Falk mengatakan kepada Al Jazeera bahwa para pejabat menanyainya dan Elver tentang pekerjaan mereka di Israel, Gaza, dan genosida.
Ia mengatakan mereka juga ditanya tentang partisipasi mereka dalam sebuah acara di Ottawa yang membahas peran Kanada dalam perang rezim Israel di Gaza, yang digambarkan oleh penyelidikan PBB dan beberapa kelompok hak asasi manusia sebagai genosida.
Setelah lebih dari empat jam, pasangan tersebut — keduanya warga negara AS — diizinkan masuk Kanada untuk menghadiri Pengadilan Palestina tentang Tanggung Jawab Kanada.
Alex Paterson dari Canadians for Justice and Peace in the Middle East menyebut perlakuan tersebut “sangat konyol.”
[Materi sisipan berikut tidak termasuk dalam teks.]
(** * odoo-depends: dependency graph, install order and upgrade impact

    A shallow embedding of the analysis core of [odoo_depends]
    ([analyzer.py] and [upgrade_analyzer.py]) and of the dependency tree
    and node colours of [visualizer.py], together with the parts of
    networkx 3.2 they call ([DiGraph], [reverse], [descendants],
    [ancestors], [topological_sort], [simple_cycles],
    [single_source_shortest_path_length]).

    Python values are modelled as follows.
    - [str] is [string] (a byte string; Python compares by code point,
      which is the order of the UTF-8 bytes).
    - [dict] is an association list in insertion order with the update
      discipline of Python ([dset] overwrites in place, appends a new key).
    - [set] is a duplicate-free list maintained by [set_add]; the program
      only tests membership, sorts or counts its sets, so the iteration
      order of a Python set is never observed ([get_statistics] apart,
      see there).
    - an exception is a value of [exn] carried by [outcome]. *)

From Stdlib Require Import String Ascii List ZArith Bool Arith Lia.
From Stdlib Require Import Permutation Relations DecimalString.
Import ListNotations.
Open Scope string_scope.
Open Scope list_scope.

Set Implicit Arguments.
Set Warnings "-register-all".

(* ================================================================== *)
(** * Part I. The embedding *)
(* ================================================================== *)

(** ** Python containers *)

Section PyDict.
Variable V : Type.

Definition dict := list (string * V).

Fixpoint dget (d : dict) (k : string) : option V :=
  match d with
  | [] => None
  | (k', v) :: d' => if String.eqb k' k then Some v else dget d' k
  end.

Definition dmem (d : dict) (k : string) : bool :=
  match dget d k with Some _ => true | None => false end.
Baca juga: Israel Menghancurkan Situs Bersejarah Gaza, Menjarah 20.000 Artefak
Ia mengatakan pemerintah “ingin menghambat pekerjaan pengadilan dan mencoba menyembunyikan keterlibatan Kanada dalam genosida Israel … dalam bayang-bayang.”
Ia menambahkan bahwa Ottawa “telah berusaha menghindari pertanyaan tentang keterlibatannya dalam mempersenjatai genosida.”
Sejak rezim Israel memulai perang genosida di Gaza pada Oktober 2023, para aktivis hak asasi manusia Kanada telah mendesak pemerintah untuk menekan Israel agar menghentikan serangan tersebut.
Seruan-seruan tersebut semakin intensif karena kekejaman militer Israel dan pembatasan bantuan telah menewaskan puluhan ribu orang dan mendorong Gaza ke dalam krisis kemanusiaan.
Tahun lalu, Kanada menangguhkan beberapa izin ekspor senjata ke Israel.
Perdana Menteri Mark Carney, yang menjabat sejak Maret, mengkritik blokade bantuan Israel ke Gaza dan meningkatnya kekerasan militer dan pemukim Israel di Tepi Barat yang diduduki.
Pada bulan September, Kanada bergabung dengan beberapa sekutu dalam mengakui negara Palestina yang merdeka.
Namun, para peneliti mengatakan celah dalam sistem ekspor Kanada memungkinkan senjata buatan Kanada terus mencapai Israel, seringkali melalui Amerika Serikat.
Mereka berpendapat Kanada harus mengambil langkah yang lebih tegas untuk menghentikan serangan Israel di Gaza dan Tepi Barat serta mendukung upaya akuntabilitas di Mahkamah Pidana Internasional.
Falk mengatakan interogasinya mencerminkan upaya yang lebih luas untuk membungkam kritik terhadap tindakan rezim Israel di Gaza.
“Saya rasa ini menunjukkan iklim ketidakamanan pemerintah, untuk mencoba membungkam suara-suara pembangkang,” ujarnya.
Al Jazeera bertanya kepada beberapa kantor berita Kanada apakah Ottawa menganggap Falk sebagai ancaman keamanan nasional.
Seorang juru bicara CBSA mengatakan bahwa kantor berita tersebut tidak dapat mengomentari kasus-kasus tertentu.
Juru bicara tersebut, Rebecca Purdy, mengatakan bahwa pemeriksaan sekunder bersifat rutin dan “para pelancong yang dirujuk ke pemeriksaan sekunder tidak ‘ditahan.’”
Ia menambahkan bahwa warga negara asing mungkin akan menghadapi pemeriksaan lanjutan untuk menentukan kelayakan mereka diterima.
Global Affairs Canada belum menanggapi permintaan komentar dari Al Jazeera.
Balsam mengatakan bahwa memperlakukan seseorang seperti Falk sebagai ancaman keamanan menandakan bahwa “tidak seorang pun dari kita yang aman dari penindasan perbedaan pendapat dan tindakan keras terhadap suara-suara yang kritis terhadap rezim Israel.”
Ia mengatakan bahwa warga Kanada berhak mendapatkan penjelasan atas insiden yang “menimbulkan rasa takut bagi semua warga Kanada yang menyuarakan hak asasi manusia secara umum dan Palestina secara khusus.”